Locate, in the data below, the line that contains "apply Forall_cons in Honly as [Hc Honly]." and the line that contains "intros Hflag. by specialize (Hf Hflag)."; reproduce exactly those two lines and every line between them, nothing more.

----- Task inputs

(** [int] does not raise on a group of at most 4300 digits. *)
Lemma int_of_digits (digits : list ascii) :
  Forall (fun c => isdigit c = true) digits -> digits <> [] ->
  (length digits <= int_max_str_digits)%nat ->
  exists n, int digits = Some n.
Proof.
  intros Hall Hne Hlen. destruct (uint_of_digits digits Hall) as [d Hd].
  unfold int. destruct (Nat.ltb_spec int_max_str_digits (length digits));
    [lia|].
  unfold NilZero.int_of_string.
  destruct digits as [|c l]; [congruence|].
  cbn [string_of_list_ascii] in *.
  assert (Hminus : Ascii.eqb c "-" = false).
  { apply Forall_cons in Hall as [Hc _].
    destruct (Ascii.eqb_spec c "-") as [-> |]; [discriminate Hc | reflexivity]. }
  rewrite Hminus. unfold NilZero.uint_of_string. rewrite Hd.
  eexists. reflexivity.
Qed.

(** [int(str(n))] is [n] for a positive number of at most 4300 digits, and
    its numeral is made of digits. *)
Lemma int_str_of_int (n : Z) :
  0 < n ->
  (length (str (str_of_int n)) <= int_max_str_digits)%nat ->
  int (str (str_of_int n)) = Some n
  /\ Forall (fun c => isdigit c = true) (str (str_of_int n))
  /\ str (str_of_int n) <> [].
Proof.
  intros Hn Hlen. unfold int.
  destruct (Nat.ltb_spec int_max_str_digits (length (str (str_of_int n))));
    [lia|].
  clear Hlen. unfold str_of_int, str.
  rewrite string_of_list_ascii_of_string.
  destruct n as [|p|p]; [lia | | lia].
  split.
  - rewrite NilZero.isi.
    + cbn [option_map]. rewrite DecimalZ.of_to. reflexivity.
    + cbn. intros [= Hp]. exact (DecimalPos.Unsigned.to_uint_nonnil p Hp).
    + discriminate.
  - cbn [Z.to_int NilZero.string_of_int]. unfold NilZero.string_of_uint.
    pose proof (DecimalPos.Unsigned.to_uint_nonnil p) as Hnil.
    pose proof (digits_of_uint (Pos.to_uint p)) as Hd. unfold str in Hd.
    destruct (Pos.to_uint p); try congruence;
      (split; [exact Hd | discriminate]).
Qed.

(** X28.  [extract_page_number] raises exactly when the number of the
    first page marker in the text has more than 4300 digits, which [int]
    refuses.  It reads the page markers that [extract_text_from_pdf]
    writes: on a text that begins with the block of the page at position
    [page_num], whose number has at most 4300 digits, it returns
    [page_num + 1].  On a text without a hyphen it returns [None]. *)
Theorem extract_page_number_reads_marker :
  (forall text,
     extract_page_number text = None
     <-> exists group,
           re_search re_page_number text = Some group
           /\ (int_max_str_digits < length group)%nat)
  /\ (forall page_num page_text rest,
        0 <= page_num ->
        (length (str (str_of_int (page_num + 1))) <= int_max_str_digits)%nat ->
        extract_page_number (page_block page_num page_text ++ rest)
        = Some (Some (page_num + 1)))
  /\ (forall text,
        "-"%char ∉ text -> extract_page_number text = Some None).
Proof.
  split; [|split].
  - intros text. unfold extract_page_number.
    destruct (re_search re_page_number text) as [group|] eqn:Hs.
    2:{ split; [discriminate | intros (g & Hg & _); discriminate]. }
    split.
    + intros Hnone. exists group. split; [reflexivity|].
      destruct (Nat.lt_ge_cases int_max_str_digits (length group))
        as [Hlt|Hge]; [exact Hlt|].
      apply re_search_matches in Hs as [s' Hs'].
      apply re_page_number_group in Hs' as [Hall Hne].
      destruct (int_of_digits group Hall Hne Hge) as [n Hn].
      rewrite Hn in Hnone. discriminate Hnone.
    + intros (g & [= <-] & Hlt). unfold int.
      destruct (Nat.ltb_spec int_max_str_digits (length group)); [|lia].
      reflexivity.
  - intros page_num page_text rest Hn Hlen.
    destruct (int_str_of_int (page_num + 1) ltac:(lia) Hlen)
      as (Hint & Hd & Hne).
    unfold extract_page_number, page_block.
    set (digits := str (str_of_int (page_num + 1))) in *.
    rewrite <- !app_assoc. cbn [app re_search].
    change (re_page_number (newline :: _)) with (@None (list ascii)).
    cbv iota.
    assert (Hm : forall tail,
              re_page_number (str "--- Page " ++ digits ++ str " ---" ++ tail)
              = Some digits).
    { intros tail. unfold re_page_number. rewrite strip_prefix_app.
      rewrite (span_len_app isdigit digits (str " ---" ++ tail) Hd)
        by (intros c [= <-]; reflexivity).
      destruct (length digits) as [|k] eqn:Hk;
        [destruct digits; [congruence | discriminate]|].
      rewrite <- Hk, drop_app_length, strip_prefix_app, take_app_length.
      reflexivity. }
    rewrite (re_search_here _ _ _ (Hm _)), Hint. reflexivity.
  - intros text Hno. unfold extract_page_number.
    assert (Hs : re_search re_page_number text = None).
    { induction text as [|c r IH]; [reflexivity|].
      apply not_elem_of_cons in Hno as [Hc Hr].
      cbn [re_search]. unfold re_page_number at 1.
      cbn [str list_ascii_of_string strip_prefix].
      destruct (Ascii.eqb_spec "-" c) as [<- |]; [congruence|].
      apply IH, Hr. }
    rewrite Hs. reflexivity.
Qed.

(** A marker with a number of 4301 digits: [int] raises. *)
Example extract_page_number_raises :
  extract_page_number
    (str "--- Page " ++ replicate 4301 "1"%char ++ str " ---")
  = None.
Proof. vm_compute. reflexivity. Qed.

End PageExtras.

(** ** What [clean_text] changes *)

Module CleanExtras.

Import Py PyFacts TextUtils TextUtilsFacts.
Local Open Scope nat_scope.

(** No page marker starts at any position of the text. *)
Definition marker_free (s : list ascii) : Prop :=
  forall t, t `suffix_of` s -> re_page_marker t = None.

(** The characters of a text that are not white space, in order. *)
Definition visible (s : list ascii) : list ascii :=
  List.filter (fun c => negb (isspace c)) s.

(** White space is never followed by white space. *)
Definition single_spaced (s : list ascii) : Prop :=
  forall i a b,
    s !! i = Some a -> s !! S i = Some b ->
    isspace a = true -> isspace b = false.

Lemma strip_split (s : list ascii) :
  exists k1 k2,
    s = k1 ++ strip s ++ k2
    /\ Forall (fun c => isspace c = true) k1
    /\ Forall (fun c => isspace c = true) k2.
Proof.
  destruct (lstrip_split s) as (k1 & H1 & Hk1).
  destruct (rstrip_split (lstrip s)) as (k2 & H2 & Hk2).
  exists k1, k2. unfold strip. rewrite <- H2. auto.
Qed.

Lemma visible_blank (k : list ascii) :
  Forall (fun c => isspace c = true) k -> visible k = [].
Proof.
  induction 1 as [|c k Hc _ IH]; [reflexivity|].
  unfold visible in *. simpl. rewrite Hc. exact IH.
Qed.

Lemma visible_strip (s : list ascii) : visible (strip s) = visible s.
Proof.
  destruct (strip_split s) as (k1 & k2 & Hs & Hk1 & Hk2).
  rewrite Hs at 2. unfold visible. rewrite !List.filter_app.
  fold (visible k1) (visible k2).
  rewrite (visible_blank k1 Hk1), (visible_blank k2 Hk2), app_nil_r.
  reflexivity.
Qed.

Lemma visible_clean_spaces (s : list ascii) :
  forall skip,
    skip <= span_len isspace s ->
    visible (re_sub_from re_spaces [space] skip s) = visible s.
Proof.
  induction s as [|c r IH]; intros skip Hskip; [reflexivity|].
  cbn [re_sub_from]. cbn [span_len] in Hskip.
  destruct skip as [|k].
  - unfold re_spaces. cbn [span_len].
    destruct (isspace c) eqn:Hc.
    + cbn [app]. unfold visible in *. cbn [List.filter].
      change (isspace space) with true. rewrite Hc. cbn [negb].
      apply IH. lia.
    + unfold visible in *. cbn [List.filter]. rewrite Hc. cbn [negb].
      f_equal. apply IH. lia.
  - destruct (isspace c) eqn:Hc; [|lia].
    unfold visible in *. cbn [List.filter]. rewrite Hc. cbn [negb].
    apply IH. lia.
Qed.

Lemma single_spaced_cons (c : ascii) (s : list ascii) :
  (isspace c = true -> forall b, head s = Some b -> isspace b = false) ->
  single_spaced s -> single_spaced (c :: s).
Proof.
  intros Hc Hs [|i] a b Ha Hb Hsp.
  - injection Ha as <-. apply (Hc Hsp). destruct s; [discriminate|].
    exact Hb.
  - exact (Hs i a b Ha Hb Hsp).
Qed.

Lemma single_spaced_tail (c : ascii) (s : list ascii) :
  single_spaced (c :: s) -> single_spaced s.
Proof. intros Hs i a b Ha Hb. exact (Hs (S i) a b Ha Hb). Qed.

Lemma single_spaced_infix (k1 m k2 : list ascii) :
  single_spaced (k1 ++ m ++ k2) -> single_spaced m.
Proof.
  intros Hs i a b Ha Hb. apply (Hs (length k1 + i) a b).
  - rewrite lookup_app_r by lia.
    replace (length k1 + i - length k1) with i by lia.
    apply lookup_app_l_Some. exact Ha.
  - rewrite lookup_app_r by lia.
    replace (S (length k1 + i) - length k1) with (S i) by lia.
    apply lookup_app_l_Some. exact Hb.
Qed.

(** After a run of white space was replaced, what follows the space is
    not white space. *)
Lemma single_spaced_clean_spaces (s : list ascii) :
  forall skip,
    skip = 0 \/ skip = span_len isspace s ->
    single_spaced (re_sub_from re_spaces [space] skip s)
    /\ (skip = span_len isspace s ->
        forall b, head (re_sub_from re_spaces [space] skip s) = Some b ->
                  isspace b = false).
Proof.
  induction s as [|c r IH]; intros skip Hskip.
  - split; [intros i a b Ha; discriminate | intros _ b Hb; discriminate].
  - cbn [re_sub_from]. destruct skip as [|k].
    + unfold re_spaces. cbn [span_len]. destruct (isspace c) eqn:Hc.
      * cbn [app].
        destruct (IH (span_len isspace r) (or_intror eq_refl)) as [Hs Hh].
        split; [|discriminate].
        apply single_spaced_cons; [|exact Hs].
        intros _. apply Hh. reflexivity.
      * destruct (IH 0 (or_introl eq_refl)) as [Hs _]. split.
        -- apply single_spaced_cons; [congruence | exact Hs].
        -- intros _ b [= <-]. exact Hc.
    + destruct Hskip as [Hskip|Hskip]; [discriminate|].
      cbn [span_len] in Hskip. destruct (isspace c); [|discriminate].
      injection Hskip as ->.
      destruct (IH (span_len isspace r) (or_intror eq_refl)) as [Hs Hh].
      split; [exact Hs|]. intros _. apply Hh. reflexivity.
Qed.

(** A text whose white space is single spaces is left as it is. *)
Lemma clean_spaces_fixed (u : list ascii) :
  space_is_only_whitespace u -> single_spaced u -> clean_spaces u = u.
Proof.
  unfold clean_spaces, re_sub, space_is_only_whitespace.
  induction u as [|c r IH]; intros Honly Hs; [reflexivity|].
  apply Forall_cons in Honly as [Hc Honly].
  cbn [re_sub_from]. unfold re_spaces. cbn [span_len].
  destruct (isspace c) eqn:Hsp.
  - assert (Hr : span_len isspace r = 0).
    { destruct r as [|b r']; [reflexivity|]. cbn [span_len].
      rewrite (Hs 0 c b eq_refl eq_refl Hsp). reflexivity. }
    rewrite Hr. cbn [app]. rewrite (Hc eq_refl). f_equal.
    apply IH; [exact Honly | eapply single_spaced_tail, Hs].
  - f_equal. apply IH; [exact Honly | eapply single_spaced_tail, Hs].
Qed.

Lemma lstrip_fixed (s : list ascii) :
  (forall c, head s = Some c -> isspace c = false) -> lstrip s = s.
Proof.
  destruct s as [|c r]; [reflexivity|]. intros Hh. simpl.
  rewrite (Hh c eq_refl). reflexivity.
Qed.
Lemma kept_tail flag seg res : kept flag (seg :: res) → kept flag res.
Proof.
  intros [Hall (names & ups & E & Hn & Hu & Hf)].
  apply Forall_cons in Hall as [_ Hall]. split; [done|].
  destruct names as [|nm names].
  - simpl in E. subst ups. apply Forall_cons in Hu as [_ Hu].
    exists [], res. split_and!; [done | constructor | done |].
    intros Hflag. by specialize (Hf Hflag).
  - injection E as -> ->. apply Forall_cons in Hn as [_ Hn].
    by exists names, ups.
Qed.

Lemma push_segment_kept flag res seg :
  slash ∉ seg → kept flag res → kept flag (push_segment flag res seg).
Proof.
  intros Hs Hres. unfold push_segment.
  destruct (decide (seg = [])); [done|].
  destruct (decide (seg = lit ".")); [done|].
  pose proof Hres as [Hall (names & ups & E & Hn & Hu & Hf)].
  destruct (decide (seg = lit "..")) as [->|Hup].
  - destruct res as [|last rest].
    + destruct flag; [|done]. split; [by repeat constructor|].
      exists [], [lit ".."]. by repeat constructor.
    + destruct (decide (last = lit "..")) as [->|Hlast];
        [|by eapply kept_tail].
      destruct flag; [|done]. split; [by constructor|].
      destruct names as [|nm names].
      * simpl in E. subst ups. exists [], (lit ".." :: lit ".." :: rest).
        split_and!; [done | constructor | by constructor | done].
      * injection E as <- ->. by apply Forall_cons in Hn as [? _].
  - split; [by constructor|]. exists (seg :: names), ups.
    split_and!; [by rewrite E | by constructor | done | done].
Qed.

Lemma fold_push_kept flag segs res :
  Forall (λ seg, slash ∉ seg) segs → kept flag res →
  kept flag (fold_left (push_segment flag) segs res).
Proof.
  intros Hsegs. revert res.
  induction Hsegs as [|seg segs Hseg _ IH]; intros res Hres; [done|].
  simpl. by apply IH, push_segment_kept.
Qed.
(** The same bar, set to 1 and 7 bunnies. *)
Lemma percentage_texts_add_up_witness :
  let s := ProportionsBarNode.mkState 120 0 0 true true true (Some 120) true true
             ProportionsBarNode.emptyText ProportionsBarNode.emptyText in
  let s' := JS.after (ProportionsBarNode.setCounts true 1 7) s in
  (ProportionsBarNode.normalPercentageNodeText s'
   = ProportionsBarNode.greaterThanValuePercent 99 /\
   ProportionsBarNode.mutantPercentageNodeText s'
   = ProportionsBarNode.lessThanValuePercent 1 /\
   (0 < 7)%nat /\ (100 * 7 < 1 + 7)%nat) \/
  (ProportionsBarNode.normalPercentageNodeText s'
   = ProportionsBarNode.lessThanValuePercent 1 /\
   ProportionsBarNode.mutantPercentageNodeText s'
   = ProportionsBarNode.greaterThanValuePercent 99 /\
   (0 < 1)%nat /\ (100 * 1 < 1 + 7)%nat) \/
  (exists shownNormal shownMutant,
      ProportionsBarNode.normalPercentageNodeText s'
      = ProportionsBarNode.valuePercent (Some shownNormal) /\
      ProportionsBarNode.mutantPercentageNodeText s'
      = ProportionsBarNode.valuePercent (Some shownMutant) /\
      (0 <= shownNormal)%Z /\ (0 <= shownMutant)%Z /\
      (shownNormal + shownMutant = 100 \/ shownNormal + shownMutant = 101)%Z /\
      ~ (0 < 7 /\ 100 * 7 < 1 + 7)%nat /\
      ~ (0 < 1 /\ 100 * 1 < 1 + 7)%nat).
Proof.
  intros s s'. apply (percentage_texts_add_up true 1 7 s). lia.
Defined.

(** With 1 and 7 bunnies the two texts are 13% and 88%: 101 together. *)
Lemma percentage_texts_of_one_and_seven :
  let s := ProportionsBarNode.mkState 120 0 0 true true true (Some 120) true true
             ProportionsBarNode.emptyText ProportionsBarNode.emptyText in
  let s' := JS.after (ProportionsBarNode.setCounts true 1 7) s in
  ProportionsBarNode.normalPercentageNodeText s'
  = ProportionsBarNode.valuePercent (Some 13%Z) /\
  ProportionsBarNode.mutantPercentageNodeText s'
  = ProportionsBarNode.valuePercent (Some 88%Z).
Proof. vm_compute. split; reflexivity. Qed.

(* ------------------------------------------------------------------------- *)
(** ** The rows of the alleles panel *)

Section AllelesFacts.
Import AllelesPanel.
Variable Gene : Type.
Variable Gene_eq_dec : forall a b : Gene, {a = b} + {a <> b}.
Variable Allele : Type.
Variable Allele_eq_dec : forall a b : Allele, {a = b} + {a <> b}.
Variable Image : Type.
Variable normalAllele : Gene -> Allele.
Variable mutantAllele : Gene -> Allele.
Variable image : Allele -> Image.
Variable assertEnabled : bool.

Local Abbreviation Row := (AllelesPanel.Row Gene Image).
Local Abbreviation Rows := (AllelesPanel.Rows Gene Image).

Lemma findRow_none (g : Gene) (rows : Rows) :
  ~ In g (map (@gene Gene Image) rows) -> findRow Gene_eq_dec g rows = None.
Proof.
  unfold findRow. induction rows as [|row rows IH]; intros Hnot; cbn.
  - reflexivity.
  - destruct (Gene_eq_dec (gene row) g) as [E|E].
    + exfalso. apply Hnot. left. exact E.
    + apply IH. intros Hin. apply Hnot. right. exact Hin.
Qed.
Lemma fdiv_zero_of_nat (n : nat) :
  (0 < n)%nat -> fdiv (Fin 0) (of_nat n) = Fin 0.
Proof.
  intros Hn. unfold fdiv, of_nat. rewrite (Qsign_of_nat_pos n Hn).
  reflexivity.
Qed.

Lemma fsum_zeros (n : nat) : fsum (repeat (Fin 0) n) = Fin 0.
Proof.
  induction n as [|n IH]; [reflexivity|].
  change (fadd (Fin 0) (fsum (repeat (Fin 0) n)) = Fin 0). now rewrite IH.
Qed.

Lemma dropna_zeros (n : nat) : dropna (repeat (Fin 0) n) = repeat (Fin 0) n.
Proof.
  induction n as [|n IH]; [reflexivity|].
  change (Fin 0 :: dropna (repeat (Fin 0) n) = Fin 0 :: repeat (Fin 0) n).
  now rewrite IH.
Qed.

Lemma dropna_nans (n : nat) : dropna (repeat NaN n) = [].
Proof. induction n as [|n IH]; [reflexivity|]. exact IH. Qed.

Lemma map_zeros (f : fval -> fval) (n : nat) :
  f (Fin 0) = Fin 0 -> map f (repeat (Fin 0) n) = repeat (Fin 0) n.
Proof.
  intros Hf. induction n as [|n IH]; [reflexivity|].
  cbn [repeat map]. now rewrite Hf, IH.
Qed.

(** Returns of a flat curve at a non-zero level are all exactly zero. *)
Lemma pct_from_flat (e : Q) (n : nat) :
  Qsign e <> Eq -> pct_from (Fin e) (repeat (Fin e) n) = repeat (Fin 0) n.
Proof.
  intros He. induction n as [|n IH]; [reflexivity|].
  cbn [repeat pct_from]. rewrite IH. f_equal.
  assert (Hne : ~ (e == 0)%Q) by (intros H0; apply He; unfold Qsign; now apply Qeq_alt).
  assert (Hd : fdiv (Fin e) (Fin e) = Fin 1).
  { unfold fdiv. destruct (Qsign e) eqn:Hs; [congruence| |];
      unfold fin; f_equal; apply (Qred_complete (e / e) 1);
      unfold Qdiv; now apply Qmult_inv_r. }
  rewrite Hd. reflexivity.
Qed.

(** At level zero every return is 0/0. *)
Lemma pct_from_flat_zero (e : Q) (n : nat) :
  Qsign e = Eq -> pct_from (Fin e) (repeat (Fin e) n) = repeat NaN n.
Proof.
  intros He. induction n as [|n IH]; [reflexivity|].
  cbn [repeat pct_from]. rewrite IH. f_equal. unfold fdiv. rewrite He. reflexivity.
Qed.

Lemma last_repeat (x : fval) (n : nat) : last (x :: repeat x n) = Some x.
Proof.
  induction n as [|n IH]; [reflexivity|].
  cbn [repeat]. now rewrite last_cons, IH.
Qed.

Section EngineFacts.

Variable fsqrt : fval -> fval.
Variable fpow : fval -> fval -> fval.
Hypothesis fsqrt_zero : fsqrt (Fin 0) = Fin 0.

Lemma series_std_zeros (n : nat) :
  series_std fsqrt (NaN :: repeat (Fin 0) n) = Fin 0 \/
  series_std fsqrt (NaN :: repeat (Fin 0) n) = NaN.
Proof.
  unfold series_std. cbn [dropna List.filter is_nan negb].
  fold (dropna (repeat (Fin 0) n)). rewrite dropna_zeros, repeat_length.
  destruct (n <=? 1)%nat eqn:Hn; [now right|left].
  apply Nat.leb_gt in Hn.
  rewrite fsum_zeros, fdiv_zero_of_nat by lia.
  rewrite map_zeros by reflexivity.
  rewrite fsum_zeros, fdiv_zero_of_nat by lia. exact fsqrt_zero.
Qed.

(** A zero or undefined standard deviation never gives a positive
    volatility, whatever [np.sqrt(252)] evaluates to. *)
Lemma volatility_not_positive (sd : fval) (k : fval) :
  sd = Fin 0 \/ sd = NaN -> fgt (fmul sd k) (Fin 0) = false.
Proof.
  intros [-> | ->]; [|reflexivity].
  destruct k as [b| | |]; reflexivity.
Qed.

Lemma flat_volatility_not_positive (e : Q) (n : nat) :
  fgt (fmul (series_std fsqrt (pct_change (repeat (Fin e) (S n))))
            (fsqrt ANNUALIZATION_FACTOR)) (Fin 0) = false.
Proof.
  apply volatility_not_positive. cbn [repeat pct_change].
  destruct (Qsign e) eqn:He.
  - right. rewrite pct_from_flat_zero by exact He.
    unfold series_std. cbn [dropna List.filter is_nan negb].
    fold (dropna (repeat NaN n)). now rewrite dropna_nans.
  - rewrite pct_from_flat by congruence. apply series_std_zeros.
  - rewrite pct_from_flat by congruence. apply series_std_zeros.
Qed.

----------

▶ _Reply to the exercise_:
  apply Forall_cons in Honly as [Hc Honly].
  cbn [re_sub_from]. unfold re_spaces. cbn [span_len].
  destruct (isspace c) eqn:Hsp.
  - assert (Hr : span_len isspace r = 0).
    { destruct r as [|b r']; [reflexivity|]. cbn [span_len].
      rewrite (Hs 0 c b eq_refl eq_refl Hsp). reflexivity. }
    rewrite Hr. cbn [app]. rewrite (Hc eq_refl). f_equal.
    apply IH; [exact Honly | eapply single_spaced_tail, Hs].
  - f_equal. apply IH; [exact Honly | eapply single_spaced_tail, Hs].
Qed.

Lemma lstrip_fixed (s : list ascii) :
  (forall c, head s = Some c -> isspace c = false) -> lstrip s = s.
Proof.
  destruct s as [|c r]; [reflexivity|]. intros Hh. simpl.
  rewrite (Hh c eq_refl). reflexivity.
Qed.
Lemma kept_tail flag seg res : kept flag (seg :: res) → kept flag res.
Proof.
  intros [Hall (names & ups & E & Hn & Hu & Hf)].
  apply Forall_cons in Hall as [_ Hall]. split; [done|].
  destruct names as [|nm names].
  - simpl in E. subst ups. apply Forall_cons in Hu as [_ Hu].
    exists [], res. split_and!; [done | constructor | done |].
    intros Hflag. by specialize (Hf Hflag).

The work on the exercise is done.